Monday, August 2, 2010

Kirkland Signature Diet Green Tea: A Brief Overview

Earlier this evening a friend of mine invited me over to her place for a visit. She had just got back from Costco and had purchased among other things some bottled diet green tea known as Kirkland Signature Diet Green Tea, a bottle of which she very kindly offered to me. We got to talking about tea and she began reading the ingredients off, wondering out loud whether any of the agents was harmful. I promised to do some investigative work and get back to her later.

According to the information on the label, Kirkland Diet Green Tea contains the following main ingredients:

1) Purified water

2) Green Tea

3) Sodium Hexametaphosphate

4) Sodium Benzoate

5) Potassium Sorbate

6) Aspartame

7) Colour

Number three is used in foods mainly as a water softening agent. It also has a number of industrial uses, including
the manufacture of soap, the pulp and paper industry and metal plating.

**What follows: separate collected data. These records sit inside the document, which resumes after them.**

(** * harbor-podman: the container UID pipeline

    A shallow embedding of the three stages of the pipeline
    - [container_uid_map.py]        (Definition Scanner),
    - [container_host_uid_map.py]   (Subuid Resolver and Mapping Store),
    - [apply_container_host_uids.py] (ACL Applicator),
    together with the properties their specification states.

    Modelling conventions.
    - Python [str] is [string]; the [str] methods are embedded with the
      behaviour they have on 7-bit ASCII text.
    - Python [int] is [Z].
    - A [dict] is a [gmap]; a value of type [Optional[int]] is [option Z], so
      that a key bound to [None] ([Some None]) differs from a missing key
      ([None]).  Dictionary equality in Python ignores insertion order, as
      does equality of [gmap]s.
    - Regular files are a finite map from paths to contents.
    - An uncaught exception is an [Err] result carrying the exception.
    - Code outside the repository (the YAML engine, [shlex.split], the
      [setfacl] process, [os.path.isdir]) is a parameter of the functions
      that call it. *)

From Stdlib Require Import ZArith Ascii String DecimalString Decimal.
From Stdlib Require Import DecimalZ DecimalN DecimalPos.
From stdpp Require Import gmap strings list fin_maps sorting.

Local Open Scope Z_scope.

(** ** Exceptions and results *)

Inductive exn : Type :=
| SystemExit (msg : string)
| ValueError (msg : string)
| FileNotFoundError (path : string)
| YAMLError.

Inductive outcome (A : Type) : Type :=
| Ok (a : A)
| Err (e : exn).
Arguments Ok {A} a.
Arguments Err {A} e.

(** ** Python text primitives *)

Module Py.

Definition LF : ascii := "010"%char.
Definition CR : ascii := "013"%char.
Definition DQUOTE : ascii := "034"%char.
Definition BACKSLASH : ascii := "092"%char.

(** [str.isspace] on one ASCII character: TAB, LF, VT, FF, CR, FS, GS, RS,
    US and the space. *)
Definition is_space (c : ascii) : bool :=
  match c with
  | "009" | "010" | "011" | "012" | "013"
  | "028" | "029" | "030" | "031" | " " => true
  | _ => false
  end%char.

Definition is_digit (c : ascii) : bool :=
  match c with
  | "0" | "1" | "2" | "3" | "4" | "5" | "6" | "7" | "8" | "9" => true
  | _ => false
  end%char.

Definition is_empty (s : string) : bool :=
  match s with EmptyString => true | String _ _ => false end.

Fixpoint all_chars (p : ascii -> bool) (s : string) : bool :=
  match s with
  | EmptyString => true
  | String c s' => p c && all_chars p s'
  end.

Fixpoint has_char (c : ascii) (s : string) : bool :=
  match s with
  | EmptyString => false
  | String d s' => Ascii.eqb d c || has_char c s'
  end.

(** [s.isdigit()] *)
Definition isdigit (s : string) : bool :=
  negb (is_empty s) && all_chars is_digit s.

(** [s.lstrip(chars)], [s.rstrip(chars)], [s.strip(chars)], the set of
    characters given as a predicate. *)
Fixpoint lstrip_by (p : ascii -> bool) (s : string) : string :=
  match s with
  | EmptyString => EmptyString
  | String c s' => if p c then lstrip_by p s' else s
  end.
(** C2, amended: for every record with [now - lastReset >= 6 hours],
    [loadUsageData] resets the count to 0, in the store and in the hook,
    when the count has reached 15; a count below 15 is loaded as it is
    and the record is not touched.  The request is allowed in both
    cases. *)
Theorem loadUsageData_expired
    (userId : string) (now : Z) (db : Usage.DB) (h : Usage.Hook) (row : Usage.Row) :
  Usage.reachable db = true ->
  Usage.daily_usage db !! (userId, Usage.today now) = Some row ->
  Usage.sixHours <= now - Usage.last_reset row ->
  Usage.canUse (snd (Usage.loadUsageData userId now (db, h))) = true /\
  if 15 <=? Usage.total_count row then
    Usage.totalUsage (snd (Usage.loadUsageData userId now (db, h))) = 0 /\
    Usage.timeUntilReset (snd (Usage.loadUsageData userId now (db, h))) = Usage.sixHours /\
    Usage.daily_usage (fst (Usage.loadUsageData userId now (db, h)))
      !! (userId, Usage.today now) = Some (Usage.mkRow 0 now now)
  else
    Usage.totalUsage (snd (Usage.loadUsageData userId now (db, h))) =
      Usage.total_count row /\
    fst (Usage.loadUsageData userId now (db, h)) = db.
Proof.
  intros Hr Hrow Hexp.
  unfold Usage.loadUsageData, Usage.select_single. rewrite Hr, Hrow.
  cbn [Usage.error Usage.data].
  replace (Usage.sixHours <=? now - Usage.last_reset row) with true
    by (symmetry; apply Z.leb_le; exact Hexp).
  cbn [andb].
  destruct (Z.leb_spec 15 (Usage.total_count row)) as [Hcap|Hlow].
  - unfold Usage.resetUsage.
    rewrite (update_row_reachable userId now db row) by assumption.
    cbn. rewrite lookup_insert_eq. auto.
  - cbn. replace (Usage.total_count row <? 15) with true
      by (symmetry; apply Z.ltb_lt; exact Hlow).
    auto.
Qed.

All this sounds pretty awful until one remembers that this ingredient is only one of many thousands that go into the manufacture of these items.

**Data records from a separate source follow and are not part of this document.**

(** * MorphingOscillator: the morphing waveform voice

    A shallow embedding of [Source/MorphingOscillator.h].

    Numeric model.  The C++ [double] (and the [float] of the output buffer) is
    read as a real number: every arithmetic operation is the exact operation
    of [R], there is no rounding, no infinity and no NaN.  The C++ [int] is a
    32-bit signed integer; an operation whose result does not fit has no
    defined behaviour in C++ and is modelled as a failure ([None]).  The
    same holds for a buffer access outside the buffer. *)

From Equations Require Import Equations.
From Stdlib Require Import Reals ZArith List Lia Lra Bool.
From Stdlib Require Import Zfloor.
Import ListNotations.

Open Scope R_scope.

(** ** Library functions used by the source *)

(** [MathConstants<double>::pi] and [MathConstants<double>::twoPi]. *)
Module MathConstants.
Definition pi : R := PI.
Definition twoPi : R := 2 * PI.
End MathConstants.

(** [std::floor]: the largest integral value not above [x]. *)
Definition std_floor (x : R) : R := IZR (Zfloor x).

(** Rounding toward zero, as done by [std::fmod] and by the conversion of a
    [double] to an [int]. *)
Definition Ztrunc (x : R) : Z :=
  if Rle_dec 0 x then Zfloor x else Zceil x.

(** [std::fmod x y]: [x - n*y] where [n] is [x/y] with its fractional part
    cut off, so the result has the sign of [x]. *)
Definition std_fmod (x y : R) : R := x - IZR (Ztrunc (x / y)) * y.

(** [std::clamp] on [int]. *)
Definition std_clamp (v lo hi : Z) : Z :=
  if (v <? lo)%Z then lo else if (hi <? v)%Z then hi else v.

(** The result of a comparison converted to [double]. *)
Definition double_of_bool (b : bool) : R := if b then 1 else 0.

Definition Rltb (x y : R) : bool := if Rlt_dec x y then true else false.
Definition Rleb (x y : R) : bool := if Rle_dec x y then true else false.

(** ** 32-bit signed integers *)

Definition INT_MIN : Z := (-2147483648)%Z.
Definition INT_MAX : Z := 2147483647%Z.

Definition in_int (z : Z) : bool := ((INT_MIN <=? z) && (z <=? INT_MAX))%Z.

(** An [int] result: defined only when it fits. *)
Definition int_result (z : Z) : option Z := if in_int z then Some z else None.

(** [static_cast<int>(x)]: truncation, undefined when out of range. *)
Definition static_cast_int (x : R) : option Z := int_result (Ztrunc x).

(** ** The waveform generators *)

Definition sineValue (currentAngle : R) : R := sin currentAngle.

Definition squareValue (currentAngle : R) : R :=
  1 - 2 * double_of_bool (Rltb (sin currentAngle) 0).

Definition triangleValue (currentAngle : R) : R :=
  (2 / MathConstants.pi) * asin (sin currentAngle).

Definition sawValue (currentAngle : R) : R :=
  (2 / MathConstants.pi)
  * (std_fmod currentAngle MathConstants.twoPi - MathConstants.pi).

Definition getWaveSample (waveform : Z) (input : R) : R :=
  if (waveform =? 0)%Z then sineValue input
  else if (waveform =? 1)%Z then squareValue input
  else if (waveform =? 2)%Z then triangleValue input
  else sawValue input.

(** Modelled from the spec: [MidiMessage::getMidiNoteInHertz] belongs to the
    audio framework and is not part of the sources; the spec gives the
    frequency of a note as [440 * 2^((noteNumber-69)/12)]. *)
Definition getMidiNoteInHertz (noteNumber : Z) : R :=
  440 * Rpower 2 ((IZR noteNumber - 69) / 12).

(** [std::numeric_limits<double>::min()], the smallest positive normal
    [double], and [std::numeric_limits<double>::epsilon()]. *)
Definition DBL_MIN : R := / 2 ^ 1022.
Definition DBL_EPSILON : R := / 2 ^ 52.

(** [approximatelyEqual] of the audio framework (JUCE), called with its
    default tolerances: two finite numbers are approximately equal when
    their distance is at most [DBL_MIN], or at most [DBL_EPSILON] times the
    larger of their magnitudes. *)
Definition approximatelyEqual (a b : R) : bool :=
  let diff := Rabs (a - b) in
  Rleb diff DBL_MIN || Rleb diff (DBL_EPSILON * Rmax (Rabs a) (Rabs b)).

(** ** Failure *)

Definition bind {A B : Type} (o : option A) (k : A -> option B) : option B :=
  match o with
  | Some a => k a
  | None => None
  end.

Notation "x <- e ;; k" := (bind e (fun x => k))
  (at level 61, e at next level, right associativity).
Notation "' p <- e ;; k" := (bind e (fun p => k))
  (at level 61, p pattern, e at next level, right associativity).

(** ** The output buffer *)

(** An [AudioBuffer]: one list of samples per channel. *)
Definition AudioBuffer : Type := list (list R).

Definition getNumChannels (buf : AudioBuffer) : Z := Z.of_nat (length buf).

(** Every channel holds [size] samples, and [size] is an [int]. *)
Definition buffer_wf (size : Z) (buf : AudioBuffer) : Prop :=
  (size <= INT_MAX)%Z /\ Forall (fun ch => Z.of_nat (length ch) = size) buf.

Fixpoint list_alter {A : Type} (f : A -> A) (i : nat) (l : list A) : list A :=
  match l, i with
  | [], _ => []
  | x :: l', O => f x :: l'
  | x :: l', S i' => x :: list_alter f i' l'
  end.

(** [AudioBuffer::addSample]: adds to one sample of one channel.  An index
    outside the buffer is an access out of bounds. *)
Definition addSample (buf : AudioBuffer) (destChannel destSample : Z)
    (valueToAdd : R) : option AudioBuffer :=
  if ((0 <=? destChannel) && (destChannel <? getNumChannels buf))%Z then
    ch <- nth_error buf (Z.to_nat destChannel) ;;
    if ((0 <=? destSample) && (destSample <? Z.of_nat (length ch)))%Z then
      Some (list_alter
              (list_alter (fun s => s + valueToAdd) (Z.to_nat destSample))
              (Z.to_nat destChannel) buf)
    else None
  else None.

(** ** The voice *)

Record MorphingWaveformVoice : Type := mkVoice {
  phaseIndex : R;
  phaseIncrement : R;
  level : R;
  wavePosition : R;
  wave_a : Z;
  wave_b : Z;
  (** the playback rate kept by the [SynthesiserVoice] base class *)
  currentSampleRate : R
}.

(** The member initialisers of the voice; the playback rate is whatever
    the base class holds. *)
Definition newVoice (sampleRate : R) : MorphingWaveformVoice :=
  {| phaseIndex := 0; phaseIncrement := 0; level := 1; wavePosition := 0;
     wave_a := 0; wave_b := 0; currentSampleRate := sampleRate |}.

Definition getSampleRate (v : MorphingWaveformVoice) : R := currentSampleRate v.

Definition set_phaseIndex (x : R) (v : MorphingWaveformVoice) :=
  {| phaseIndex := x; phaseIncrement := phaseIncrement v; level := level v;
     wavePosition := wavePosition v; wave_a := wave_a v; wave_b := wave_b v;
     currentSampleRate := currentSampleRate v |}.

Numbers four and five are commonly-used food preserving agents. Potassium Sorbate is also used in toothpaste as a whitening agent.

Aspartame is not nearly as straight-forward a case. Aspartame has received a good bit of negative publicity over the years, with some claiming it to be responsible for a legion of maladies too numerous to mention here. The actual evidence is not so clear-cut. According to Wikipedia, aspartame has been more studied by the United States Food and Drug Administration than any other item currently in use, and yet it is still considered by that agency to be a safe product.

A cursory survey of Kirkland Signature Diet Green Tea on the web revealed a generally positive reaction to the product. It is available at Costco at a very reasonable price, a price that works out to about 35 cents a 500 ml. bottle. Personally, I don't like the taste of artificial sweeteners. I avoid buying diet products for the most part. But if you happen to be someone who enjoys drinking diet products, I would say that you probably stand a pretty good chance of hanging on to your health even so.

2 comments:

joker said...

Honestly in my point of view, I believe this because when you pour the tea into the cup you realize that the foam after it looks like a soap color. Ok there must be something wrong. Once I drank it I knew this "tea" was not good for me.

Consuela Vanantwerp said...

When it comes to drinking teas for diet purposes, I prefer teas that are boiled, and not bottled like this one. It's best to drink teas that you boil firsthand than drinking bottled teas, as it maximizes the health benefits of the teas. Those that are canned contain more sugar, which means added calories and jeopardizing your diet. The polyphenols we get from freshly brewed or boiled tea give that bitter and astringent taste, but these are what make the tea healthier. As long as you drink the recommended amount of tea daily, you can start seeing its effects soon.